Those concerned about the lack of right wing comedians on BBC shows should write and perform jokes themselves because the comedy industry is a “pretty free market”, Dara Ó Briain has said.
The host of Mock the Week, which is to end on BBC Two after 17 years, laid into critics, Brexit and other panel shows in a new comment piece for the Guardian.
“People got angry that there weren’t enough ‘rightwing jokes’, whatever they are, and seemed surprisingly uncalmed by my regular response that if they wanted different jokes they should just write them themselves and go on stage, because the nursery slopes of comedy are a pretty free market, and we’ll see them after they’ve done a few years on the circuit,” Ó Briain said.
“This did not seem to make people happy as a response, even though it was exactly the kind of ‘pull yourself up by the bootstraps’ advice that rightwing types love to give.”
Critics, the Irish comedian added, were also angered that Mock the Week seemed to have only one opinion on Brexit, which he said was “fair, because it pretty much did”.
He added: “Brexit was a terrible idea, that has never delivered any benefits, and unlike politicians I’m not obliged to pretend it’s not a terrible idea, and while I’m generally really dubious of trying to see collective intent in seven comedians competing for laughs, I think we got that one totally right.”
The eight episodes of Mock the Week this autumn will be the last after 21 series and more than 200 episodes of the show, which first aired in June 2005. Series regulars have included Hugh Dennis, Chris Addison, Frankie Boyle, Rory Bremner and Russell Howard .

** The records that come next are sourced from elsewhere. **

(** C37: getNumber always returns, on any input, even one that ends, and with -1 or a
    number from 1 to 1000 (the prompt says 999).  What it returns is what the lines of
    the input denote, in decimal and in 32 bits: the value of the first line of digits
    that is not 0 and within these bounds, -1 if another character or the end of the
    input comes first; the rest of the input, behind that line or character, is left for
    the next reader, and one message is printed for each line out of range and one for
    the -1.  This is so if what follows the converted character in memory is no digit,
    for getNumber hands the address of a single character to atoi. *)
Theorem getNumber_terminates h :
  (∃ n h', getNumber beyond h = Done (n, h') ∧ (n = -1 ∨ 1 ≤ n ≤ 1000)) ∧
  (beyond_ends → Forall is_byte (stdin h) →
   ∃ n rest ms, getNumber beyond h = Done (n, mkIO rest (draws h) (stdout h ++ ms)) ∧
     ∀ n' rest' ms', reads (stdin h) n' rest' ms' ↔ (n', rest', ms') = (n, rest, ms)).
Proof.
  split.
  - destruct (getNumber_loop_returns (S (length (stdin h))) 0 h) as (n & h' & Hg); [lia|].
    exists n, h'. split; [done|]. by eapply HostSpec.getNumber_range.
  - intros Hb Hs. destruct (reads_total (stdin h)) as (n & rest & ms & Hr).
    assert (Hg : ∀ n rest ms, reads (stdin h) n rest ms →
      getNumber beyond h = Done (n, mkIO rest (draws h) (stdout h ++ ms))).
    { intros n0 rest0 ms0 H0. destruct h. unfold getNumber. apply getNumber_loop_reads; auto. }
    exists n, rest, ms. split; [by apply Hg|]. intros n' rest' ms'. split; [|by intros [= -> -> ->]].
    intros H'. pose proof (Hg _ _ _ Hr) as E. rewrite (Hg _ _ _ H') in E. injection E as -> -> E.
    apply app_inv_head in E. by subst.
Qed.

End host.

(** Lines "0", "4000" and "0042", and more behind them. *)
Definition demo_input : io := mkIO [48; 10; 52; 48; 48; 48; 10; 48; 48; 52; 50; 10; 65] 0 [].

Lemma getNumber_terminates_witness :
  getNumber [0] demo_input = Done (42, mkIO [65] 0 [out_of_range]) ∧
  ∃ n rest ms, getNumber [0] demo_input = Done (n, mkIO rest 0 ([] ++ ms)) ∧
     ∀ n' rest' ms', reads (stdin demo_input) n' rest' ms' ↔ (n', rest', ms') = (n, rest, ms).
Proof.
  split; [vm_compute; reflexivity|].
  apply (getNumber_terminates [0] demo_input); [reflexivity|].
  cbn. repeat constructor; lia.
Defined.

(** The digits are added up in an int: the line "4294967338" is read as 42. *)
Lemma long_line_wraps :
  getNumber [0] (mkIO [52; 50; 57; 52; 57; 54; 55; 51; 51; 56; 10] 0 []) = Done (42, mkIO [] 0 []).
Proof. vm_compute. reflexivity. Qed.
End NumberSpec.

(** * The shouting threads *)
Module ShoutSpec.
Import Host HostSpec Interrupt Threads Interleave Pool Shouting.

Definition is_shout (i : Z) (p : string * list Z) : bool :=
  String.eqb p.1 "Thread %i yells: " && bool_decide (p.2 = [i]).

(** How often thread [i] has shouted. *)
Definition shouted (i : Z) (g : globals) : Z := Z.of_nat (length (filter (λ p, is_shout i p = true) (stdout (host g)))).

Definition who (l : label) : list Z :=
  match l with Main => [] | shoutingThreads i | Shouts i _ | Pause i _ _ => [i] end.

(** The local variable [timesShouted] says how often the thread has shouted. *)
Definition label_ok (g : globals) (l : label) : Prop :=
  match l with
  | Main => False
  | shoutingThreads i => shouted i g = 0
  | Shouts i s | Pause i s _ => shouted i g = s ∧ s ≤ numShouts g
  end.

Definition cmd_ok (g : globals) (c : cmd label) : Prop :=
  match c with
  | CGo l => label_ok g l
  | CFork l => ∃ i, l = shoutingThreads i ∧ shouted i g = 0
  | CFinish => True
  | _ => False
  end.

Lemma shouted_say i fmt args g :
  shouted i (say fmt args g) = shouted i g + (if is_shout i (fmt, args) then 1 else 0).
Proof.
  unfold shouted. change (stdout (host (say fmt args g))) with (stdout (host g) ++ [(fmt, args)]).
  rewrite filter_app, length_app.
  destruct (is_shout i (fmt, args)) eqn:Hs.
  - rewrite filter_cons_True by done. cbn. lia.
  - rewrite filter_cons_False by (by rewrite Hs). cbn. lia.
Qed.

Section code.
Context (random : nat → Z) (beyond : list Z).

(** The code of thread [i] changes what thread [i] has shouted and nothing else. *)
Record eff (i : Z) (g g' : globals) (cs : list (cmd label)) : Prop := {
  f_shouts : numShouts g' = numShouts g;
  f_shouters : numShouters g' = numShouters g;
  f_others j : j ≠ i → shouted j g' = shouted j g;
  f_calls : (calls cs = [] ∧ shouted i g' = numShouts g) ∨
    ∃ l, calls cs = [CGo l] ∧ who l = [i] ∧ label_ok g' l
}.

Lemma pause_eff i s n g g' cs :
  shouted i g = s → s ≤ numShouts g → pause i s n g = (g', cs) → eff i g g' cs.
Proof.
  intros Hs Hle. unfold pause. destruct (0 <? n); intros [= <- <-];
    (split; [done..|right; eexists; split; [done|]; done]).
Qed.

(** What one turn of the loop prints: the shout of thread [i], and some other text. *)
Lemma shouted_turn i g g1 g2 :
  stdout (host g1) = stdout (host (say "Thread %i yells: " [i] g)) →
  (g2 = g1 ∨ ∃ fmt, String.eqb fmt "Thread %i yells: " = false ∧ g2 = say fmt [] g1) →
  ∀ j, shouted j g2 = shouted j g + (if decide (j = i) then 1 else 0).
Proof.
  intros Hg1 Hg2 j.
  assert (Hs1 : shouted j g1 = shouted j g + (if decide (j = i) then 1 else 0)).
  { unfold shouted at 1. rewrite Hg1. change (shouted j (say "Thread %i yells: " [i] g) = shouted j g + (if decide (j = i) then 1 else 0)).
    rewrite shouted_say. unfold is_shout. cbn [fst snd]. rewrite String.eqb_refl. cbn [andb].
    destruct (decide (j = i)) as [->|Hne]; [by rewrite bool_decide_eq_true_2|].
    rewrite bool_decide_eq_false_2; [done|congruence]. }
  destruct Hg2 as [->|(fmt & Hf & ->)]; [done|]. rewrite shouted_say. unfold is_shout. cbn [fst]. rewrite Hf. cbn. lia.
Qed.

Lemma shouts_eff i s g g' cs :
  shouted i g = s → s ≤ numShouts g → shouts random i s g = (g', cs) → eff i g g' cs.
Proof.
  intros Hs Hle Hsh. unfold shouts in Hsh. destruct (s <? numShouts g) eqn:Hlt; simplify_tests.
  - unfold Random at 1 in Hsh.
    set (g1 := set_host (say "Thread %i yells: " [i] g) _) in Hsh.
    set (g2 := if _ =? 0 then _ else _) in Hsh.
    assert (Hg2 : g2 = g1 ∨ ∃ fmt, String.eqb fmt "Thread %i yells: " = false ∧ g2 = say fmt [] g1).
    { unfold g2. repeat case_match; first [right; eexists; split; [|reflexivity]; reflexivity | by left]. }
    assert (Hn2 : numShouts g2 = numShouts g ∧ numShouters g2 = numShouters g).
    { destruct Hg2 as [->|(fmt & _ & ->)]; done. }
    pose proof (shouted_turn i g g1 g2 eq_refl Hg2) as Hcount. clearbody g2. destruct Hn2 as [Hn2 Hm2].
    cbn [Random] in Hsh. apply pause_eff in Hsh as [H1 H2 H3 H4].
    + split; [by rewrite H1|by rewrite H2| |].
      * intros j Hj. rewrite H3 by done. change (shouted j (set_host g2 _)) with (shouted j g2).
        rewrite Hcount, decide_False by done. lia.
      * destruct H4 as [[? H4]|?]; [left|by right]. split; [done|]. rewrite H4. exact Hn2.
    + change (shouted i (set_host g2 _)) with (shouted i g2). rewrite Hcount, decide_True by done. lia.
    + cbn. lia.
  - simplify_eq. split; try done. left. split; [done|lia].
Qed.

Lemma shout_code_eff l i g g' cs :
  who l = [i] → label_ok g l → 0 ≤ numShouts g → code random beyond l g = Done (g', cs) → eff i g g' cs.
Proof.
  intros Hw Hl H0 Hc. destruct l; try done; injection Hw as ->; cbn in Hl, Hc; injection Hc as Hc.
  - by eapply shouts_eff; [..|done]; rewrite ?Hl.
  - destruct Hl. by eapply shouts_eff.
  - destruct Hl. by eapply pause_eff.
Qed.

Record shout_inv (g : globals) (P : gmap tid (list (cmd label))) : Prop := {
  s_numbers : numbered who P;
  s_cmds t ws : P !! t = Some ws → Forall (cmd_ok g) ws ∧ ends ws;
  s_positive : 0 ≤ numShouts g;
  s_bound i : shouted i g ≤ numShouts g;
  s_all i : 0 ≤ i < numShouters g → shouted i g = numShouts g ∨ ∃ t ws, P !! t = Some ws ∧ i ∈ ids who ws
}.

(** What is on a stack stays right while another thread shouts. *)
Lemma cmds_frame i g g' ws cs :
  eff i g g' cs → i ∉ ids who ws → Forall (cmd_ok g) ws → Forall (cmd_ok g') ws.
Proof.
  intros [Hn _ Ho _] Hi Hf. induction Hf as [|c ws Hc Hf IH]; [constructor|].
  unfold ids in Hi. rewrite bind_cons, elem_of_app in Hi. constructor; [|apply IH; tauto].
  assert (Hic : i ∉ match c with CGo l | CFork l => who l | _ => [] end) by tauto.
  destruct c as [l| | | |l| | | | | |]; try done; cbn in *.
  - destruct l as [|j|j s|j s n]; [done|..]; (assert (j ≠ i) by (intros ->; apply Hic; by left));
      cbn in *; rewrite Ho, ?Hn by done; done.
  - destruct Hc as (j & -> & Hj). exists j. split; [done|]. rewrite Ho; [done|]. intros ->. apply Hic. by left.
Qed.

Lemma shout_go g P t l ws g' cs :
  shout_inv g P → P !! t = Some (CGo l :: ws) → code random beyond l g = Done (g', cs) →
  shout_inv g' (<[t := calls cs ++ ws]> P).
Proof.
  intros [Hnb Hc H0 Hb Ha] HP Hcode. destruct (Hc _ _ HP) as [Hws He]. inversion_clear Hws as [|?? Hl Hbs].
  assert (Hw : ∃ i, who l = [i]) by (destruct l; by eauto). destruct Hw as [i Hi].
  assert (Hit : i ∈ ids who (CGo l :: ws)) by (unfold ids; rewrite bind_cons, Hi; by left).
  pose proof (nb_nodup _ _ Hnb _ _ HP) as Hnd. unfold ids in Hnd. rewrite bind_cons, Hi in Hnd.
  apply NoDup_cons in Hnd as [Hiw _].
  apply (shout_code_eff l i) in Hcode; [|done..]. pose proof Hcode as [Hn Hm Ho Hcs].
  assert (Hsub : ids who (calls cs) `sublist_of` [i]).
  { destruct Hcs as [[-> _]|(l' & -> & Hl' & _)]; [apply sublist_nil_l|]. cbn. by rewrite Hl'. }
  split.
  - eapply numbered_move; [done|exact HP|]. rewrite ids_app. unfold ids at 3. rewrite bind_cons, Hi. by apply sublist_app.
  - intros t1 ws1 [[_ <-]|[Hne H1]]%lookup_insert_Some.
    + split; [apply Forall_app; split; [|by eapply cmds_frame]|].
      * destruct Hcs as [[-> _]|(l' & -> & _ & ?)]; by repeat constructor.
      * apply ends_app; [|done].
        destruct Hcs as [[-> _]|(l' & -> & _ & ?)]; [by intros []%elem_of_nil|by intros [= ?]%list_elem_of_singleton].
    + destruct (Hc _ _ H1) as [Hf1 He1]. split; [|done].
      eapply cmds_frame; [done| |done]. by apply (nb_apart _ _ Hnb t t1 _ _ i Hne HP H1).
  - by rewrite Hn.
  - intros j. rewrite Hn. destruct (decide (j = i)) as [->|Hne]; [|by rewrite Ho].
    destruct Hcs as [[_ ->]|(l' & _ & Hl' & Hok)]; [done|].
    destruct l'; try done; injection Hl' as ->; cbn in Hok; rewrite ?Hn in Hok; lia.
  - intros j. rewrite Hm, Hn. intros Hj. destruct (decide (j = i)) as [->|Hne].
    + destruct Hcs as [[_ ->]|(l' & -> & Hl' & Hok)]; [by left|]. right. exists t. eexists.
      rewrite lookup_insert_eq. split; [done|]. cbn. rewrite Hl'. by left.
    + rewrite Ho by done. destruct (Ha j Hj) as [?|(t1 & ws1 & H1 & Hin)]; [by left|right].
      destruct (decide (t = t1)) as [<-|Hnt].
      * exists t. eexists. rewrite lookup_insert_eq. split; [done|]. rewrite ids_app. apply elem_of_app. right.
        rewrite HP in H1. injection H1 as <-. unfold ids in Hin. rewrite bind_cons, Hi in Hin.
        apply elem_of_cons in Hin as [?|?]; [done|done].
      * exists t1, ws1. by rewrite lookup_insert_ne.
Qed.

(** The number [j] is somewhere after the thread [t] has made its call. *)
Lemma ids_after (P : gmap tid (list (cmd label))) t c ws j :
  P !! t = Some (c :: ws) → (∃ t ws, P !! t = Some ws ∧ j ∈ ids who ws) →
  j ∈ ids who [c] ∨ ∃ t1 ws1, <[t := ws]> P !! t1 = Some ws1 ∧ j ∈ ids who ws1.
Proof.
  intros HP (t1 & ws1 & H1 & Hj). destruct (decide (t = t1)) as [<-|Hne].
  - rewrite HP in H1. injection H1 as <-. change (c :: ws) with ([c] ++ ws) in Hj. rewrite ids_app in Hj.
    apply elem_of_app in Hj as [?|?]; [by left|right]. exists t, ws. by rewrite lookup_insert_eq.
  - right. exists t1, ws1. by rewrite lookup_insert_ne.
Qed.

Lemma shout_kept : kept (code random beyond) shout_inv.
Proof.
  split.
  - apply shout_go.
  - intros g P t l ws t' [Hnb Hc H0 Hb Ha] HP HP'. destruct (Hc _ _ HP) as [Hws He].
    inversion_clear Hws as [|?? Hl Hbs]. destruct Hl as (i & -> & Hi). split; [by apply numbered_fork| |done..|].
    + intros t1 ws1 [[_ <-]|[_ [[_ <-]|[_ H1]]%lookup_insert_Some]]%lookup_insert_Some; [|done|eauto].
      split; [by repeat constructor|done].
    + intros j Hj. destruct (Ha j Hj) as [?|Hex]; [by left|right].
      destruct (ids_after _ _ _ _ j HP Hex) as [Hin|(t1 & ws1 & H1 & Hin)].
      * exists t'. eexists. by rewrite lookup_insert_eq.
      * exists t1, ws1. rewrite lookup_insert_ne; [done|]. intros <-.
        apply lookup_insert_Some in H1 as [[<- _]|[_ H1]]; congruence.
  - intros g P t c ws s Hcm [_ Hc _ _ _] HP. destruct (Hc _ _ HP) as [Hws _].
    inversion_clear Hws as [|?? Hl Hbs]. by destruct Hcm as [-> | ->].
  - intros g P t ws [Hnb Hc H0 Hb Ha] HP. destruct (Hc _ _ HP) as [_ He]. cbn in He. subst ws.
    split; [by apply numbered_finish| |done..|].
    + intros t1 ws1 [_ H1]%lookup_delete_Some. eauto.
    + intros j Hj. destruct (Ha j Hj) as [?|(t1 & ws1 & H1 & Hin)]; [by left|right].
      exists t1, ws1. rewrite lookup_delete_ne; [done|]. intros <-. rewrite HP in H1. injection H1 as <-.
      by apply elem_of_nil in Hin.
Qed.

The show has also been credited with being a platform for comedians who have gone on to become household names, with Michael McIntyre, Sarah Millican, Kevin Bridges, John Bishop and Rhod Gilbert all featuring in the early stages of their careers.
Ó Briain said those behind the show wanted it to be a positive experience for the comedians appearing on it: “Partially because I remembered just how unfriendly the senior talent on the previous generation of panel shows (Buzzcocks and Have I Got News, in particular) were towards new comics.”
While a press release about Mock the Week’s end included a quote from Ó Briain saying it was because the UK had “finally run out of news”, he clarified that in reality it was down to the BBC’s dwindling finances.
“The BBC has less money than it used to; and to do something new, something old has to stop. This chipping away will continue, and that is why people should fight to protect the BBC before it becomes a shell of what it used to be.”
While the show had become a Rorschach test for culture warriors, he continued, comedians had no agenda other than getting a laugh from the studio audience.